--- START ---
(** ** Seeking and loading metadata *)

Lemma stored_after_set key v w :
  key ≠ "__proto__" →
  get key (set key v w) = v ∨ strict_equals (get key (set key v w)) v = true.
Proof.
  intros Hk. destruct (effective key v w) eqn:He.
  - left. by apply get_set_effective.
  - right. rewrite set_ineffective by done.
    unfold effective in He. by apply negb_false_iff in He.
Qed.




(** X14.  Without metadata, or when a log bound is not a finite number, [seek]
    stores its argument as it is, whatever it is. *)
Theorem seek_without_finite_bounds env timestamp w :
  truthy (get "metadata" w) = false
  ∨ Number_isFinite (returned (getLogStartTime env) w) = false
  ∨ Number_isFinite (returned getLogEndTime w) = false →
  ∃ w', seek env timestamp w = Normal tt w' ∧
        (get "timestamp" w' = timestamp ∨
         strict_equals (get "timestamp" w') timestamp = true).
Proof.
  intros Hcase. destruct (seek_run env timestamp w) as (w1 & Hrun & _).
  eexists. split; [exact Hrun|].
  assert (Htarget : seek_target env w timestamp = timestamp).
  { unfold seek_target. destruct (truthy (get "metadata" w)); [|done].
    destruct Hcase as [?|[-> | ->]]; [done|done|by rewrite andb_false_r]. }
  rewrite Htarget. by apply stored_after_set.
Qed.

Lemma seek_without_bounds_witness :
  let env := example_env no_code in
  truthy (get "metadata" constructor) = false ∧
  ∃ w', seek env (num 250) constructor = Normal tt w' ∧
        get "timestamp" w' = num 250.
Proof.
  intros env.
  assert (H : truthy (get "metadata" constructor) = false) by reflexivity.
  split; [exact H|].
  destruct (seek_without_finite_bounds env (num 250) constructor (or_introl H))
    as (w' & Hrun & Hstored).
  exists w'. split; [exact Hrun|].
  destruct Hstored as [Heq|Heq]; [exact Heq|].
  rewrite strict_equals_sym in Heq.
  apply strict_equals_truthy in Heq; [|reflexivity]. symmetry. exact Heq.
Defined.

Lemma _setMetadata_run env metadata w :
  nullish metadata = false →
  _setMetadata env metadata w =
    let w1 := set "metadata" metadata w in
    let streams := get_prop (heap w) metadata "streams" in
    let w2 :=
      if truthy streams && (0 <? size (own_props (heap w) streams))%nat
      then set "streamSettings" streams w1 else w1 in
    let timestamp := get "timestamp" w2 in
    let newTimestamp :=
      if Number_isFinite timestamp then timestamp
      else get_prop (heap w) metadata "start_time" in
    if Number_isFinite newTimestamp then seek env newTimestamp w2
    else Normal tt w2.
Proof.
  intros Hn. unfold _setMetadata. munfold. rewrite Hn. cbv beta iota zeta.
  rewrite set_heap.
  destruct (truthy _ && _); cbv beta iota zeta; rewrite ?set_heap;
    by destruct (Number_isFinite _).
Qed.


Lemma clamp_within t lo hi :
  Num.finite t = true → Num.finite lo = true → Num.finite hi = true →
  Num.le lo hi →
  Num.le lo (Num.max lo (Num.min hi t)) ∧
  Num.le (Num.max lo (Num.min hi t)) hi.
Proof.
  intros Ht Hlo Hhi Hle.
  pose proof (NumFacts.finite_not_nan _ Ht) as Nt.
  pose proof (NumFacts.finite_not_nan _ Hlo) as Nlo.
  pose proof (NumFacts.finite_not_nan _ Hhi) as Nhi.
  pose proof (NumFacts.finite_not_nan _ (NumFacts.min_finite hi t Hhi Ht))
    as Nm.
  destruct (NumFacts.min_glb hi t Nhi Nt) as (Hmh & _ & _).
  destruct (NumFacts.max_lub lo (Num.min hi t) Nlo Nm) as (Hl & _ & Hr).
  split; [done|]. destruct Hr; eauto using NumFacts.le_trans.
Qed.
Inductive node : Type :=
| Document (childNodes : list node)
| Element (tagName : string) (attrs : list attr)
          (__location : option element_location) (childNodes : list node)
| TextNode (value : string) (__location : option location)
| CommentNode (data : string) (__location : option location).

Definition childNodes_of (n : node) : list node :=
  match n with
  | Document kids => kids
  | Element _ _ _ kids => kids
  | TextNode _ _ | CommentNode _ _ => []
  end.

(** [n.__location] restricted to the two fields every kind of node has. *)
Definition location_of (n : node) : option location :=
  match n with
  | Document _ => None
  | Element _ _ l _ =>
      match l with
      | Some el => Some {| line := el_line el; col := el_col el |}
      | None => None
      end
  | TextNode _ l => l
  | CommentNode _ l => l
  end.

Definition element_location_of (n : node) : option element_location :=
  match n with
  | Element _ _ l _ => l
  | _ => None
  end.

Module dom5.

(** [getAttribute(node, name)]: the value of the first attribute of that
    name, [null] when there is none. *)
Fixpoint find_attr (l : list attr) (name : string) : option string :=
  match l with
  | [] => None
  | a :: l' => if attr_name a =? name then Some (attr_value a) else find_attr l' name
  end.

Definition getAttribute (n : node) (name : string) : option string :=
  match n with
  | Element _ l _ _ => find_attr l name
  | _ => None
  end.

(** [predicates.hasTagName(name)]: an element whose tag is [name], compared
    in lower case. *)
Definition hasTagName (name : string) (n : node) : bool :=
  match n with
  | Element t _ _ _ => toLowerCase t =? toLowerCase name
  | _ => false
  end.

(** [queryAll(node, pred)]: every match, the node itself first, then its
    children from left to right, each with its own subtree (nodeWalkAll). *)
Fixpoint queryAll (n : node) (pred : node -> bool) : list node :=
  let below :=
    match n with
    | Document kids => flat_map (fun k => queryAll k pred) kids
    | Element _ _ _ kids => flat_map (fun k => queryAll k pred) kids
    | TextNode _ _ | CommentNode _ _ => []
    end in
  if pred n then n :: below else below.

(** The first result of [f] over an array, as a [for] loop with [break]. *)
Fixpoint first_match {A B} (f : A -> option B) (arr : list A) : option B :=
  match arr with
  | [] => None
  | a :: arr' =>
      match f a with
      | Some b => Some b
      | None => first_match f arr'
      end
  end.

(** [query(node, pred)]: the first match in the same order (nodeWalk). *)
Fixpoint query (n : node) (pred : node -> bool) : option node :=
  if pred n then Some n
  else
    match n with
    | Document kids => first_match (fun k => query k pred) kids
    | Element _ _ _ kids => first_match (fun k => query k pred) kids
    | TextNode _ _ | CommentNode _ _ => None
    end.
--- END ---
» **ASSIGNED TASK**
Each line from the top of the data, up to and including the line that contains "- right. rewrite set_ineffective by done.", should be set down exactly.

» **ANSWER TO THIS TASK**
(** ** Seeking and loading metadata *)

Lemma stored_after_set key v w :
  key ≠ "__proto__" →
  get key (set key v w) = v ∨ strict_equals (get key (set key v w)) v = true.
Proof.
  intros Hk. destruct (effective key v w) eqn:He.
  - left. by apply get_set_effective.
  - right. rewrite set_ineffective by done.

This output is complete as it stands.